Le phytoplancton à tissus mous, tel que les haptophytes ou les cryptophytes, joue un rôle important dans l’écosystème de l’océan Austral en tant que premier niveau trophique, ainsi que dans le cycle du carbone, puisqu’il représente jusqu’à 50 % de la biomasse. Cependant, sa répartition actuelle dans l’océan Austral est mal connue, car peu d’études spécifiques ont été publiées à ce jour. On en sait encore moins sur leur répartition et leur évolution passées car, ces espèces non sédimentées ne produisant pas de coquilles, les études micropaléontologiques conventionnelles ne peuvent pas être appliquées. Dans cette étude, nous avons appliqué une nouvelle approche utilisant de l’ADN ancien (sedaDNA) préservé dans des carottes de sédiments marins holocènes bien datées, prélevées dans le nord de la péninsule Antarctique (NAP) où d’importantes proliférations de phytoplancton à tissus mous ont été observées, afin de retracer la répartition et la quantité de ces groupes au cours des derniers millénaires.
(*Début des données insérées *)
(** * Differentiable circuit evaluation for the PennyLane tutorial notebook

    The notebook [Lecture14Notebook/PennyLane tutorial.ipynb] declares a few
    variational circuits and classical post-processing functions and hands
    them to a simulator, a differentiator and a gradient-descent optimizer.
    This development embeds

    - the engine the notebook relies on (state-vector simulator, circuit
      representation with [bind], parameter-shift differentiator,
      gradient-descent step), each definition following the words of the
      specification, and
    - the notebook's own definitions ([circuit], [cost], [generator],
      [discriminator], [prob_real_true], ...), following the cells.

    The engine is written once over an abstract scalar arithmetic; it is
    read in exact real arithmetic for the mathematical properties and in
    IEEE binary64 to compare with the outputs recorded in the notebook. *)

From Stdlib Require Import PrimFloat.
From Stdlib Require Import Reals Lra Lia List Arith Bool.
Import ListNotations.

Set Implicit Arguments.

(** ** Errors and results *)

(** Modelled from the spec: the four error kinds of section 7.
    [IndexError] is what Python raises when the notebook's own code indexes
    a weight array out of range. *)
Inductive Error : Set :=
| ArityMismatch
| WireOutOfRange
| InvalidObservable
| UnsupportedGate
| IndexError.

Inductive result (A : Type) : Type :=
| Ok (a : A)
| Err (e : Error).
Arguments Ok {A} a.
Arguments Err {A} e.

Definition rbind {A B : Type} (r : result A) (k : A -> result B) : result B :=
  match r with
  | Ok a => k a
  | Err e => Err e
  end.

Notation "x <- r ;; k" := (rbind r (fun x => k))
  (at level 61, r at next level, right associativity).

(** ** Scalar arithmetic *)

(** What the simulator needs from its scalars. *)
Record Scalars (K : Type) : Type := {
  kzero : K;
  kone : K;
  kadd : K -> K -> K;
  ksub : K -> K -> K;
  kmul : K -> K -> K;
  kopp : K -> K;
  khalf : K -> K;
  kcos : K -> K;
  ksin : K -> K;
  krsqrt2 : K;
  khalfpi : K
}.

(** ** Gates and observables *)

(** Modelled from the spec: the gate kinds of the data model of section 3
    (the gates themselves are PennyLane's, [pennylane.ops], not in the
    repository); [P] is the type of a gate parameter: a slot of the
    enclosing circuit before [bind], a scalar after it. *)
Module ops.
Inductive Gate (P : Type) : Type :=
| Hadamard (wires : nat)
| PauliX (wires : nat)
| PauliY (wires : nat)
| PauliZ (wires : nat)
| RX (theta : P) (wires : nat)
| RY (theta : P) (wires : nat)
| RZ (theta : P) (wires : nat)
| PhaseShift (phi : P) (wires : nat)
| Rot (phi theta omega : P) (wires : nat)
| CNOT (control target : nat).
Arguments Hadamard {P} wires.
Arguments PauliX {P} wires.
Arguments PauliY {P} wires.
Arguments PauliZ {P} wires.
Arguments CNOT {P} control target.
End ops.
Import ops.

(** Modelled from the spec: the single-wire observables of section 3,
    [pennylane.expval] in the notebook; the general Hermitian matrix is
    left out, the notebook measures Pauli-Z only. *)
Module expval.
Inductive Observable : Set :=
| PauliX
| PauliY
| PauliZ
| Hadamard.
End expval.

(** The free parameters a gate carries, in order. *)
Definition gate_params {P : Type} (g : Gate P) : list P :=
  match g with
  | RX t _ | RY t _ | RZ t _ | PhaseShift t _ => [t]
  | Rot p t o _ => [p; t; o]
  | _ => []
  end.

(** Replaces the parameters of a gate through [f] (position, old value). *)
Definition gate_map {P Q : Type} (f : nat -> P -> Q) (g : Gate P) : Gate Q :=
  match g with
  | ops.Hadamard w => ops.Hadamard w
  | ops.PauliX w => ops.PauliX w
  | ops.PauliY w => ops.PauliY w
  | ops.PauliZ w => ops.PauliZ w
  | RX t w => RX (f 0%nat t) w
  | RY t w => RY (f 0%nat t) w
  | RZ t w => RZ (f 0%nat t) w
  | PhaseShift t w => PhaseShift (f 0%nat t) w
  | Rot p t o w => Rot (f 0%nat p) (f 1%nat t) (f 2%nat o) w
  | CNOT c t => CNOT c t
  end.

(** Every wire index of the gate is below [n]; the two wires of a
    controlled-NOT are distinct. *)
Definition gate_wires_ok {P : Type} (n : nat) (g : Gate P) : bool :=
  match g with
  | ops.Hadamard w | ops.PauliX w | ops.PauliY w | ops.PauliZ w
  | RX _ w | RY _ w | RZ _ w | PhaseShift _ w | Rot _ _ _ w => w <? n
  | CNOT c t => (c <? n) && (t <? n) && negb (c =? t)
  end.

(** ** Circuit representation *)

(** Modelled from the spec: the circuit value of section 3 (an ordered gate
    list whose parameters refer to positional inputs, one observable on one
    wire); the notebook only has the decorated Python functions. *)
Record Circuit : Type := {
  num_wires : nat;
  num_params : nat;
  gates : list (Gate nat);
  observable : expval.Observable;
  obs_wire : nat
}.

(** ** The engine, over any scalar arithmetic *)

Section Engine.

Context {K : Type} (A : Scalars K).

Local Notation "'k0'" := (kzero A).
Local Notation "'k1'" := (kone A).
Local Infix "+" := (kadd A).
Local Infix "-" := (ksub A).
Local Infix "*" := (kmul A).
Local Notation "- x" := (kopp A x).

(** *** Complex amplitudes *)

Definition Cx : Type := (K * K)%type.

Definition C0 : Cx := (k0, k0).
Definition C1 : Cx := (k1, k0).
Definition Cadd (x y : Cx) : Cx := (fst x + fst y, snd x + snd y).
Definition Cmul (x y : Cx) : Cx :=
  (fst x * fst y - snd x * snd y, fst x * snd y + snd x * fst y).
Definition Cabs2 (x : Cx) : K := fst x * fst x + snd x * snd x.
(** Real part of [conj x * y]. *)
Definition Cre_dot (x y : Cx) : K := fst x * fst y + snd x * snd y.

(** *** Register state *)

(** The 2^n amplitudes of an n-wire register, split on wire 0 first: the
    left half holds the basis states whose bit for wire 0 is 0. *)
Fixpoint qstate (n : nat) : Type :=
  match n with
  | O => Cx
  | S k => (qstate k * qstate k)%type
  end.

(** The amplitudes in index order. *)
Fixpoint amplitudes (n : nat) : qstate n -> list Cx :=
  match n return qstate n -> list Cx with
  | O => fun psi => [psi]
  | S k => fun psi => amplitudes k (fst psi) ++ amplitudes k (snd psi)
  end.

Fixpoint qzero (n : nat) : qstate n :=
  match n return qstate n with
  | O => C0
  | S k => (qzero k, qzero k)
  end.

(** Modelled from the spec: the all-zero basis state, amplitude 1 at index
    0 and 0 elsewhere. *)
Fixpoint basis0 (n : nat) : qstate n :=
  match n return qstate n with
  | O => C1
  | S k => (basis0 k, qzero k)
  end.

Fixpoint norm2 (n : nat) : qstate n -> K :=
  match n return qstate n -> K with
  | O => fun psi => Cabs2 psi
  | S k => fun psi => norm2 k (fst psi) + norm2 k (snd psi)
  end.

(** *** Gate matrices *)

Record M2 : Type := { m00 : Cx; m01 : Cx; m10 : Cx; m11 : Cx }.

Definition mat_H : M2 :=
  {| m00 := (krsqrt2 A, k0); m01 := (krsqrt2 A, k0);
     m10 := (krsqrt2 A, k0); m11 := (- krsqrt2 A, k0) |}.
Definition mat_X : M2 := {| m00 := C0; m01 := C1; m10 := C1; m11 := C0 |}.
Definition mat_Y : M2 :=
  {| m00 := C0; m01 := (k0, - k1); m10 := (k0, k1); m11 := C0 |}.
Definition mat_Z : M2 :=
  {| m00 := C1; m01 := C0; m10 := C0; m11 := (- k1, k0) |}.

(** Modelled from the spec: RX(theta) = cos(theta/2) I - i sin(theta/2) X;
    RY and RZ are the same closed form about the Y and Z axes. *)
Definition mat_RX (theta : K) : M2 :=
  let c := kcos A (khalf A theta) in
  let s := ksin A (khalf A theta) in
  {| m00 := (c, k0); m01 := (k0, - s); m10 := (k0, - s); m11 := (c, k0) |}.
Definition mat_RY (theta : K) : M2 :=
  let c := kcos A (khalf A theta) in
  let s := ksin A (khalf A theta) in
  {| m00 := (c, k0); m01 := (- s, k0); m10 := (s, k0); m11 := (c, k0) |}.
Definition mat_RZ (theta : K) : M2 :=
  let c := kcos A (khalf A theta) in
  let s := ksin A (khalf A theta) in
  {| m00 := (c, - s); m01 := C0; m10 := C0; m11 := (c, s) |}.
Definition mat_PhaseShift (phi : K) : M2 :=
  {| m00 := C1; m01 := C0; m10 := C0; m11 := (kcos A phi, ksin A phi) |}.

(** *** Gate application *)

Definition mat_act (m : M2) (x y : Cx) : Cx * Cx :=
  (Cadd (Cmul (m00 m) x) (Cmul (m01 m) y),
   Cadd (Cmul (m10 m) x) (Cmul (m11 m) y)).

(** Combines two half registers amplitude by amplitude. *)
Fixpoint zip2 (n : nat) (f : Cx -> Cx -> Cx * Cx)
  : qstate n -> qstate n -> qstate n * qstate n :=
  match n return qstate n -> qstate n -> qstate n * qstate n with
  | O => f
  | S k => fun u v =>
      let p0 := zip2 k f (fst u) (fst v) in
      let p1 := zip2 k f (snd u) (snd v) in
      ((fst p0, fst p1), (snd p0, snd p1))
  end.

(** Modelled from the spec: a gate is applied as a unitary matrix
    multiplication against the full state vector; here the 2x2 matrix [m]
    acts on wire [w], that is on every pair of amplitudes whose indices
    differ in the bit of [w] only.  A wire outside the register leaves the
    state alone; [bind] rejects such circuits. *)
Fixpoint apply1 (n : nat) (m : M2) (w : nat) : qstate n -> qstate n :=
  match n return qstate n -> qstate n with
  | O => fun psi => psi
  | S k => fun psi =>
      match w with
      | O => zip2 k (mat_act m) (fst psi) (snd psi)
      | S w' => (apply1 k m w' (fst psi), apply1 k m w' (snd psi))
      end
  end.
Nous combinons le métabarcoding de l’ADN ancien (sedaDNA) à l’aide de séquences d’amplicons spécifiques aux eucaryotes de la région V9, aux isoprénoïdes hautement ramifiés (HBI), aux alcènes (indicateur de la glace de mer) et au gène TEXL86 (indicateur de la température sous-marine) afin (1) de déterminer la réponse et les processus d’adaptation des groupes de tissus mous aux changements climatiques passés au cours des derniers millénaires, (2) d’identifier les paramètres qui ont déterminé leur évolution passée et (3) d’obtenir des informations sur leur variation future. Ces données seront ensuite comparées à des reconstitutions antérieures issues de carottes de sédiments marins prélevées autour de la péninsule Antarctique.